Problem to work on:
Every line of the data that includes "change" should be copied out.

Excerpts from a dataset
Lemma add_iroutes_ok now i x m :
  routing_ok m → reaper_ok m → m_instances m !! i = Some x → mi_halt x = false → mi_did_iroutes x = false → iroutes_ok x → iroutes_fit x m →
  ∃ m', multi_add_iroutes little script now i m = Ret m' ∧ routing_ok m' ∧ reaper_ok m' ∧ folk (put_instance i (set_halt (mi_halt x) true x) m) m' ∧
    cache_generation (m_helper m') ≤ cache_generation (m_helper m) + Z.of_nat (length (mi_iroutes x) + length (mi_iroutes_ipv6 x)) ∧
    ((∀ op a, script (Some i) op a = true) → mi_route_count x + Z.of_nat (length (networks x)) ≤ mi_max_routes x →
     ∀ net, net ∈ networks x → is_net net → learnable net = true → mroute_addr_equal net (m_local m) = false → has_net m' net i).
Proof.
  intros Hm Hre Hx Hh Hd [Hi4 Hi6] (F1 & F2 & F3). unfold multi_add_iroutes, get_instance. rewrite Hx. cbn [of_option]. bret.
  pose proof (adding_start m i x Hm Hre Hx Hh Hd) as Had. set (m1 := put_instance i (set_halt (mi_halt x) true x) m) in *.
  assert (lengths x = lens4 (mi_iroutes x) ++ (netbits6 <$> mi_iroutes_ipv6 x)) as HL by done. rewrite lens4_concat, lens6_concat in HL.
  assert (room (Z.of_nat (length (mi_iroutes x)) + Z.of_nat (length (mi_iroutes_ipv6 x))) m1) as Hroom.
  { split; [cbn; lia|]. split; [cbn; lia|]. intros n Hn. destruct Had as [_ _ [_ Hc _] _ _ _]. specialize (Hc n Hn). specialize (F3 n Hn).
    change (m_helper m1) with (m_helper m) in Hc. lia. }
  rewrite HL in Had at 2.
  destruct (fold_ok now i (lengths x) (add_iroute little script now i) (λ ir, lens4 [ir]) (λ ir, in_addr (network ir) (netbits ir)) iroute_ok
    (add_iroute_ok now i (lengths x)) (mi_iroutes x) _ (Z.of_nat (length (mi_iroutes_ipv6 x))) m1 Had)
    as (m2 & -> & Had2 & Hroom2 & Hg2); [done|lia|done|intros n Hn; rewrite HL; apply elem_of_app; by left|]. bret.
  rewrite <- (app_nil_r (concat _)) in Had2. rewrite <- (Z.add_0_r (Z.of_nat _)) in Hroom2.
  destruct (fold_ok now i (lengths x) (add_iroute6 little script now i) (λ ir, [netbits6 ir]) (λ ir, in6_addr (network6 ir) (netbits6 ir)) iroute6_ok
    (add_iroute6_ok now i (lengths x)) (mi_iroutes_ipv6 x) [] 0 m2 Had2 Hroom2)
    as (m3 & -> & Had3 & _ & Hg3); [lia|done|intros n Hn; rewrite HL; apply elem_of_app; by right|].
  exists m3. split; [done|]. destruct (adding_done _ _ _ Had3) as [? ?]. destruct Hg2 as (Hlo2 & Hfo2 & Hge2 & Hg2). destruct Hg3 as (Hlo3 & Hfo3 & Hge3 & Hg3).
  split; [done|]. split; [done|]. split; [by eapply folk_trans|]. split; [change (m_helper m1) with (m_helper m) in Hge2; lia|].
  intros Hsc Hq.  unfold networks in Hq. rewrite length_app, !length_fmap in Hq.
  destruct (Hg2 Hsc (Z.of_nat (length (mi_iroutes_ipv6 x)))) as (A2 & K2 & G2); [lia| |].
  { exists (set_halt (mi_halt x) true x). split; [cbn; apply lookup_insert_eq|]. destruct (heap_counted _ (routing_heap _ Hm) _ _ Hx) as (Hrc & _).
    change (owned i m1) with (owned i m). cbn. lia. }
  destruct (Hg3 Hsc 0) as (_ & K3 & G3); [lia|by rewrite Z.add_0_r|].
  intros net Hn Hnet Hle Hnl. apply elem_of_app in Hn as [(ir & -> & Hir)%list_elem_of_fmap|(ir & -> & Hir)%list_elem_of_fmap].
  - apply K3. by apply G2.
  - apply G3; try done. by rewrite Hlo2.
Qed.
End host_ops.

Response:
    change (m_helper m1) with (m_helper m) in Hc. lia. }
  split; [done|]. split; [done|]. split; [by eapply folk_trans|]. split; [change (m_helper m1) with (m_helper m) in Hge2; lia|].
    change (owned i m1) with (owned i m). cbn. lia. }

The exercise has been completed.